A Scientific Reason to Drop Everything and Ride: Play – How It Shapes the Brain, Opens the Imagination, and Invigorates the Soul, by Stuart Brown, M.D.
“The great benefits of play …are the ability to become smarter, to learn more about the world than genes alone could ever teach, to adapt to a changing world.”
– from Play: How It Shapes the Brain, Opens the Imagination, and Invigorates the Soul, by Stuart Brown, M.D.
✅ Best Best Book Play: How It Shapes the Brain
Wonderful Read – This is a wonderful book. Stuart Brown points out something that the modern world desperately needs to hear: to play is to be human. Brown, drawing on a fair bit of recent scientific research, argues that approaching life with a playful attitude is not only important for being a happy person, but it’s also important for being a creative person. Children lose the desire to learn when they are placed in kindergarten- where “work” and “play” are very strictly separated- and where play itself is sometimes removed entirely, with recess being cancelled to attend to more “serious” things. Brown’s discussion of what constitutes play is especially fascinating.

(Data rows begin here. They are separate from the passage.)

(** * Persona-Chat audio pipeline: sequenced PCM16 playback

    A shallow embedding of the browser audio streaming pipeline of
    Persona-Chat and the properties its specification states about it:

    - [SequenceBuffer]  (client/replit_integrations/audio/useAudioPlayback.ts)
    - [RingBuffer], [AudioPlaybackProcessor]
                        (client/replit_integrations/audio/audio-playback-worklet.js)
    - [decodePCM16ToFloat32]
                        (client/replit_integrations/audio/audio-utils.ts)
    - [useAudioPlayback], [streamVoiceResponse]
                        (useAudioPlayback.ts, useVoiceStream.ts)

    JavaScript numbers used as counters and indices are modelled by the
    unbounded integers they range over here ([Z] for sequence numbers,
    [nat] for array indices). *)

From Stdlib Require Import ZArith QArith String Ascii List Sorted DecimalString.
From stdpp Require Import gmap strings list fin_maps sorting.

Close Scope Q_scope.
Local Open Scope Z_scope.

(** ** Sequence reassembly buffer *)

Module SequenceBuffer.
Section Buffer.
(** The payload type; the hook stores base64 strings. *)
Context {A : Type}.

(** [private pending = new Map<number, string[]>(); private nextSeq = 0] *)
Record t : Type := mk { pending : gmap Z (list A); nextSeq : Z }.

Definition new : t := mk ∅ 0.

(** [if (!pending.has(seq)) pending.set(seq, []); pending.get(seq)!.push(data)] *)
Definition store (seq : Z) (data : A) (pending : gmap Z (list A))
  : gmap Z (list A) :=
  let pending1 :=
    if decide (is_Some (pending !! seq)) then pending
    else <[seq := []]> pending in
  alter (λ chunks, chunks ++ [data]) seq pending1.

(** [while (pending.has(nextSeq)) { ready.push(...pending.get(nextSeq));
     pending.delete(nextSeq); nextSeq++ }].
    One unit of fuel is spent per iteration; [None] means the fuel ran
    out before the loop condition became false. *)
Fixpoint drain (fuel : nat) (pending : gmap Z (list A)) (nextSeq : Z)
    (ready : list A) : option (t * list A) :=
  match pending !! nextSeq with
  | None => Some (mk pending nextSeq, ready)
  | Some chunks =>
      match fuel with
      | O => None
      | S fuel' =>
          drain fuel' (delete nextSeq pending) (nextSeq + 1) (ready ++ chunks)
      end
  end.

(** [push(seq, data): string[]].  Every iteration of the loop deletes a
    key, so the number of keys bounds the number of iterations. *)
Definition push (sb : t) (seq : Z) (data : A) : option (t * list A) :=
  let pending' := store seq data (pending sb) in
  drain (size pending') pending' (nextSeq sb) [].

(** [reset() { pending.clear(); nextSeq = 0 }] *)
Definition reset (sb : t) : t := mk ∅ 0.

(** Operations a client can perform, and runs of them. *)
Inductive op : Type :=
| Push (seq : Z) (data : A)
| Reset.

Definition step (sb : t) (o : op) : option (t * list A) :=
  match o with
  | Push seq data => push sb seq data
  | Reset => Some (reset sb, [])
  end.

(** Runs a list of operations, collecting what each one returned. *)
Fixpoint run (sb : t) (ops : list op) : option (t * list (list A)) :=
  match ops with
  | [] => Some (sb, [])
  | o :: ops' =>
      match step sb o with
      | None => None
      | Some (sb1, out) =>
          match run sb1 ops' with
          | None => None
          | Some (sb2, outs) => Some (sb2, out :: outs)
          end
      end
  end.

(** Pushing a list of (sequence number, payload) fragments in order. *)
Definition push_all (sb : t) (frags : list (Z * A))
  : option (t * list (list A)) :=
  run sb (map (λ f, Push f.1 f.2) frags).

(** Every key of [pending] is at least [nextSeq]. *)
Definition keys_ge (sb : t) : Prop :=
  ∀ k chunks, pending sb !! k = Some chunks → nextSeq sb ≤ k.

(** The chunks stored under the keys [lo, lo+1, ..., lo+n-1]. *)
Definition chunks_from (m : gmap Z (list A)) (lo : Z) (n : nat) : list A :=
  flat_map (λ k, default [] (m !! k)) (seqZ lo (Z.of_nat n)).

(** The state reached after the fragments of [payloads] with the sequence
    numbers [seen] were pushed, each once: the numbers below [nextSeq]
    were all seen, and the seen ones from [nextSeq] on wait in [pending]. *)
Definition awaiting (payloads : list A) (seen : list Z) (sb : t) : Prop :=
  0 ≤ nextSeq sb
  ∧ (∀ k, pending sb !! k =
          if decide (k ∈ seen ∧ nextSeq sb ≤ k)
          then (λ d, [d]) <$> payloads !! Z.to_nat k else None)
  ∧ (∀ k, 0 ≤ k < nextSeq sb → k ∈ seen)
  ∧ nextSeq sb ∉ seen.

(** Every pending payload is filed under its own sequence number, read
    off the payload by [tag]. *)
Definition filed_by (tag : A → Z) (sb : t) : Prop :=
  ∀ k chunks x, pending sb !! k = Some chunks → x ∈ chunks → tag x = k.

(** The order of payloads by the sequence number they carry. *)
Definition by_tag (tag : A → Z) : relation A := λ x y, tag x ≤ tag y.

(** Pushing payloads under the sequence numbers they carry. *)
Definition push_tagged (tag : A → Z) (sb : t) (xs : list A)
  : option (t * list (list A)) :=
  run sb (map (λ x, Push (tag x) x) xs).

End Buffer.
Arguments t : clear implicits.
Arguments op : clear implicits.



End SequenceBuffer.

(** ** Ring buffer (audio-playback-worklet.js) *)

Module RingBuffer.
Section Buffer.
(** Samples are the elements of a [Float32Array]; the buffer only copies
    them.  [zero] is the sample [0] and [nan] is what a typed array
    stores when it is handed [undefined] (a read past its end).  A store
    past the end of a typed array is ignored, as list insertion is.
    [x % capacity] is evaluated only inside loops that run when something
    is available or being written, which takes a positive capacity. *)
Context {sample : Type} (zero nan : sample).

Record t : Type := mk {
  capacity : nat;
  buffer : list sample;
  readIndex : nat;
  writeIndex : nat;
  availableData : nat
}.

(** [constructor(initialCapacity)] *)
Definition new (initialCapacity : nat) : t :=
  mk initialCapacity (replicate initialCapacity zero) 0 0 0.

(** [array[i]] read for storing into another typed array. *)
Definition read (array : list sample) (i : nat) : sample :=
  default nan (array !! i).

(** [grow()]: the copy loop runs over [i = 0 .. availableData - 1]. *)
Definition grow (rb : t) : t :=
  let newCapacity := (capacity rb * 2)%nat in
  let newBuffer :=
    fold_left
      (λ newBuffer i,
         let srcIndex := ((readIndex rb + i) `mod` capacity rb)%nat in
         <[i := read (buffer rb) srcIndex]> newBuffer)
      (seq 0 (availableData rb))
      (replicate newCapacity zero) in
  mk newCapacity newBuffer 0 (availableData rb) (availableData rb).

(** [while (availableData + len > capacity) grow()], one unit of fuel
    per iteration; [None] when the fuel runs out first. *)
Fixpoint grow_until (fuel : nat) (rb : t) (len : nat) : option t :=
  if decide (capacity rb < availableData rb + len)%nat then
    match fuel with
    | O => None
    | S fuel' => grow_until fuel' (grow rb) len
    end
  else Some rb.

(** One iteration of the write loop of [push]. *)
Definition write (rb : t) (x : sample) : t :=
  mk (capacity rb)
     (<[writeIndex rb := x]> (buffer rb))
     (readIndex rb)
     ((writeIndex rb + 1) `mod` capacity rb)%nat
     (availableData rb + 1)%nat.

(** [push(data)].  A positive capacity at least doubles on every [grow],
    so [availableData + len] iterations are more than the loop can take. *)
Definition push (rb : t) (data : list sample) : option t :=
  let len := length data in
  rb1 ← grow_until (availableData rb + len) rb len;
  Some (fold_left write data rb1).

(** [pull(outputBuffer)]: returns the buffer, the contents of
    [outputBuffer] afterwards, and [available > 0]. *)
Definition pull (rb : t) (outputBuffer : list sample)
  : t * list sample * bool :=
  let len := length outputBuffer in
  let available := (len `min` availableData rb)%nat in
  let '(out1, readIndex1) :=
    fold_left
      (λ '(out, ri) i,
         (<[i := read (buffer rb) ri]> out, ((ri + 1) `mod` capacity rb)%nat))
      (seq 0 available)
      (outputBuffer, readIndex rb) in
  let out2 :=
    fold_left (λ out i, <[i := zero]> out)
      (seq available (len - available)) out1 in
  (mk (capacity rb) (buffer rb) readIndex1 (writeIndex rb)
      (availableData rb - available),
   out2,
   bool_decide (0 < available)%nat).

(** [available()] *)
Definition available (rb : t) : nat := availableData rb.

(** [clear()] *)
Definition clear (rb : t) : t :=
  mk (capacity rb) (buffer rb) 0 0 0.

(** The state predicate of the data model. *)
Definition invariant (rb : t) : Prop :=
  (0 ≤ availableData rb ≤ capacity rb)%nat
  ∧ writeIndex rb = ((readIndex rb + availableData rb) `mod` capacity rb)%nat.

(** The storage has [capacity] slots and the read index is one of them. *)
Definition well_formed (rb : t) : Prop :=
  (0 < capacity rb)%nat
  ∧ length (buffer rb) = capacity rb
  ∧ (readIndex rb < capacity rb)%nat
  ∧ invariant rb.

(** The unread samples, oldest first. *)
Definition contents (rb : t) : list sample :=
  map (λ i, read (buffer rb) ((readIndex rb + i) `mod` capacity rb)%nat)
      (seq 0 (availableData rb)).

(** Interleavings of [push] and [pull]. *)
Inductive op : Type :=
| Push (data : list sample)
| Pull (outputBuffer : list sample).

(** Runs an interleaving; collects, per [pull], the output region and
    how many of its leading samples came from the buffer. *)
Fixpoint run (rb : t) (ops : list op) : option (t * list (list sample * nat)) :=
  match ops with
  | [] => Some (rb, [])
  | Push data :: ops' => rb1 ← push rb data; run rb1 ops'
  | Pull outputBuffer :: ops' =>
      let n := (length outputBuffer `min` availableData rb)%nat in
      let '(rb1, out, _) := pull rb outputBuffer in
      '(rb2, outs) ← run rb1 ops';
      Some (rb2, (out, n) :: outs)
  end.

Definition pushed (ops : list op) : list sample :=
  flat_map (λ o, match o with Push data => data | Pull _ => [] end) ops.

(** The samples the pulls took from the buffer, padding left out. *)
Definition real_samples (outs : list (list sample * nat)) : list sample :=
  flat_map (λ '(out, n), take n out) outs.

End Buffer.
Arguments t : clear implicits.
Arguments op : clear implicits.
End RingBuffer.

(** ** Playback processor (audio-playback-worklet.js) *)

Module AudioPlaybackProcessor.
Section Processor.
Context {sample : Type} (zero nan : sample).

Record t : Type := mk {
  ringBuffer : RingBuffer.t sample;
  isPlaying : bool;
  streamComplete : bool
}.

(** [event.data] of a control message: [{ type, samples }]. *)
Record message : Type := Message { type : string; samples : list sample }.

(** What the processor posts on its port. *)
Inductive port_message : Type := Ended.

Definition initialCapacity : nat := N.to_nat (24000 * 30).

(** [constructor()] *)
Definition new : t := mk (RingBuffer.new zero initialCapacity) false false.

(** [this.port.onmessage] *)
Definition onmessage (p : t) (m : message) : option t :=
  if decide (type m = "audio") then
    rb ← RingBuffer.push zero nan (ringBuffer p) (samples m);
    Some (mk rb true (streamComplete p))
  else if decide (type m = "clear") then
    Some (mk (RingBuffer.clear (ringBuffer p)) false false)
  else if decide (type m = "streamComplete") then
    Some (mk (ringBuffer p) (isPlaying p) true)
  else if decide (type m = "stop") then
    Some (mk (ringBuffer p) false false)
  else Some p.

(** [process(inputs, outputs)]: [outputs] is a list of outputs, each a
    list of channels.  Returns the processor, the outputs afterwards and
    the messages posted. *)
Definition process (p : t) (outputs : list (list (list sample)))
  : t * list (list (list sample)) * list port_message :=
  match outputs with
  | [] => (p, outputs, [])
  | [] :: _ => (p, outputs, [])
  | (channel :: channels) :: rest =>
      if isPlaying p then
        let '(rb, channel', _) := RingBuffer.pull zero nan (ringBuffer p) channel in
        let outputs' := (channel' :: channels) :: rest in
        if streamComplete p && bool_decide (RingBuffer.available rb = 0%nat) then
          (mk rb false false, outputs', [Ended])
        else
          (mk rb (isPlaying p) (streamComplete p), outputs', [])
      else
        (p, (replicate (length channel) zero :: channels) :: rest, [])
  end.

(** The two kinds of step the audio thread takes. *)
Inductive event : Type :=
| Receive (m : message)
| Render (outputs : list (list (list sample))).

Definition step (p : t) (e : event) : option (t * list port_message) :=
  match e with
  | Receive m => p' ← onmessage p m; Some (p', [])
  | Render outputs => let '(p', _, posted) := process p outputs in Some (p', posted)
  end.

Finally, horse-lovers have a scientific reason to drop everything and ride, read, and generally have fun with horses! In Play: How It Shapes the Brain, Opens the Imagination, and Invigorates the Soul, Dr. Stuart Brown reveals that play isn’t just for fun: even a few minutes of horsing around can boost your brain, increase your creativity, improve your health, and refresh you as thoroughly as a good night’s sleep.

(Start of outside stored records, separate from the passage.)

(** C4.  [EncodeMessage] fails with "too few bytes" exactly on the empty
    plaintext.  Otherwise [pad = (16 - len mod 16) mod 16] bytes of value
    [pad] are appended (none when the length is a multiple of 16), the
    padded plaintext is encrypted in CBC mode with the key and IV of the
    session, and the frame is the text of the session, the upper-case
    hexadecimal text of the ciphertext and that of the SHA-256 digest of
    the text so far; it is made of upper-case hexadecimal digits only. *)
Theorem EncodeMessage_spec (s : SessionID) (plaintext : bytes) :
  is_uint32 s ->
  (EncodeMessage s plaintext = Err (Errorf "too few bytes") <-> plaintext = [])
  /\ (plaintext <> [] ->
      let pad := Nat.modulo (16 - Nat.modulo (List.length plaintext) 16) 16 in
      let padded := plaintext ++ repeat (byte_of (N.of_nat pad)) pad in
      let ct := cipher.encrypt_loop (aes_Encrypt (fst (keyIV s)))
                  (Nat.div (List.length padded) 16) (snd (keyIV s)) padded in
      let text := Hex s ++ upper_hex ct in
      let frame := text ++ upper_hex (sha256_Sum256 text) in
      EncodeMessage s plaintext = Ok frame
      /\ (Nat.modulo (List.length plaintext) 16 = 0%nat -> padded = plaintext)
      /\ Nat.modulo (List.length padded) 16 = 0%nat
      /\ List.length ct = List.length padded
      /\ forallb is_upper_hex_digit frame = true).
Proof.
  intros Hs. split.
  - split.
    + intros H. destruct plaintext as [|c p]; [reflexivity|].
      rewrite EncodeMessage_frame in H by discriminate. discriminate H.
    + intros ->. reflexivity.
  - intros Hp. cbv zeta.
    pose proof (padded_length (List.length plaintext)) as (Hpl & Hlt & Hz).
    cbv zeta in Hpl, Hlt, Hz.
    set (pad := Nat.modulo (16 - Nat.modulo (List.length plaintext) 16) 16) in *.
    set (padded := plaintext ++ repeat (byte_of (N.of_nat pad)) pad).
    assert (Hlen : List.length padded
                   = (16 * Nat.div (List.length padded) 16)%nat).
    { assert (Hl0 : List.length padded = (List.length plaintext + pad)%nat)
        by (unfold padded; now rewrite length_app, repeat_length).
      rewrite Hl0. exact Hpl. }
    split; [exact (EncodeMessage_frame s plaintext Hp)|].
    split; [|split; [|split]].
    + intros H0. unfold padded. rewrite (Hz H0). cbn [repeat]. apply app_nil_r.
    + rewrite Hlen, Nat.mul_comm. apply Nat.Div0.mod_mul.
    + pose proof (keyIV_length s) as [_ Hiv].
      apply length_encrypt_loop; auto. intros b. apply aes_Encrypt_length.
      apply keyIV_length.
    + destruct (Hex_spec s Hs) as (_ & Hup & _).
      now rewrite !forallb_app, Hup, !upper_hex_digits.
Qed.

Pairing serious research with examples of playful kittens and polar bears – as well as toddlers through CEOs – Dr. Brown explains how kids, teens, and adults can bring play into – or back into – their lives. One particularly powerful example is of a woman who loved horses as a child, left them behind to focus intently on family and career, and then, after making space for them in her busy adult life, rediscovered “irrational bliss” and experienced personal renewal. Brown writes:
“Play is called recreation because it makes us new again, it re-creates us and our world. As Laurel demonstrated when she began riding horses, just a little true play in one’s life can bring everything else, including work, back in balance.”